(** * graphql-go: the execution core, [internal/exec/exec.go]

    A shallow embedding of the request executor: selection merging
    ([collectFieldsToResolve], [typeOf]), field execution
    ([execFieldSelection]), type-directed serialization
    ([execSelectionSet], [execSelections]) and the entry point [Execute].

    Conventions of the model.
    - A [*bytes.Buffer] is the list of bytes written so far; a function
      that writes to [out] takes the buffer and returns it.  A panic
      unwinds the Go stack but keeps what was written, so the buffer and
      the request are returned on a panic too.
    - [reflect.Value] is the inductive [Value]; the reflect operations
      the code uses panic on a value of the wrong kind, as in Go.
    - A resolver method is a function of its arguments.
    - Calls that leave the package (tracer, logger, limiter, resolver
      methods) are recorded in [Log], in the order they happen.
    - A [context.Context] is what its [Err] method reports at a time.
      The time of a request ([Clock]) is the number of method calls it
      has made through reflect, so a context can be cancelled while a
      resolver runs and is seen cancelled at the next check.
    - Goroutines started together run one after the other in an order an
      oracle ([pick]) chooses; they share the request (error list, log)
      and each owns its buffer.
    - The recursion of [execSelectionSet] is bounded by a counter; [None]
      means the counter ran out, which enough of it excludes. *)

From stdpp Require Import gmap strings list fin_maps pretty.
From Stdlib Require Import Strings.Byte.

=====

Beginning at the line with "From stdpp Require" and ending at the last line of the entries, print every line exactly.

Your response:
From stdpp Require Import gmap strings list fin_maps pretty.
From Stdlib Require Import Strings.Byte.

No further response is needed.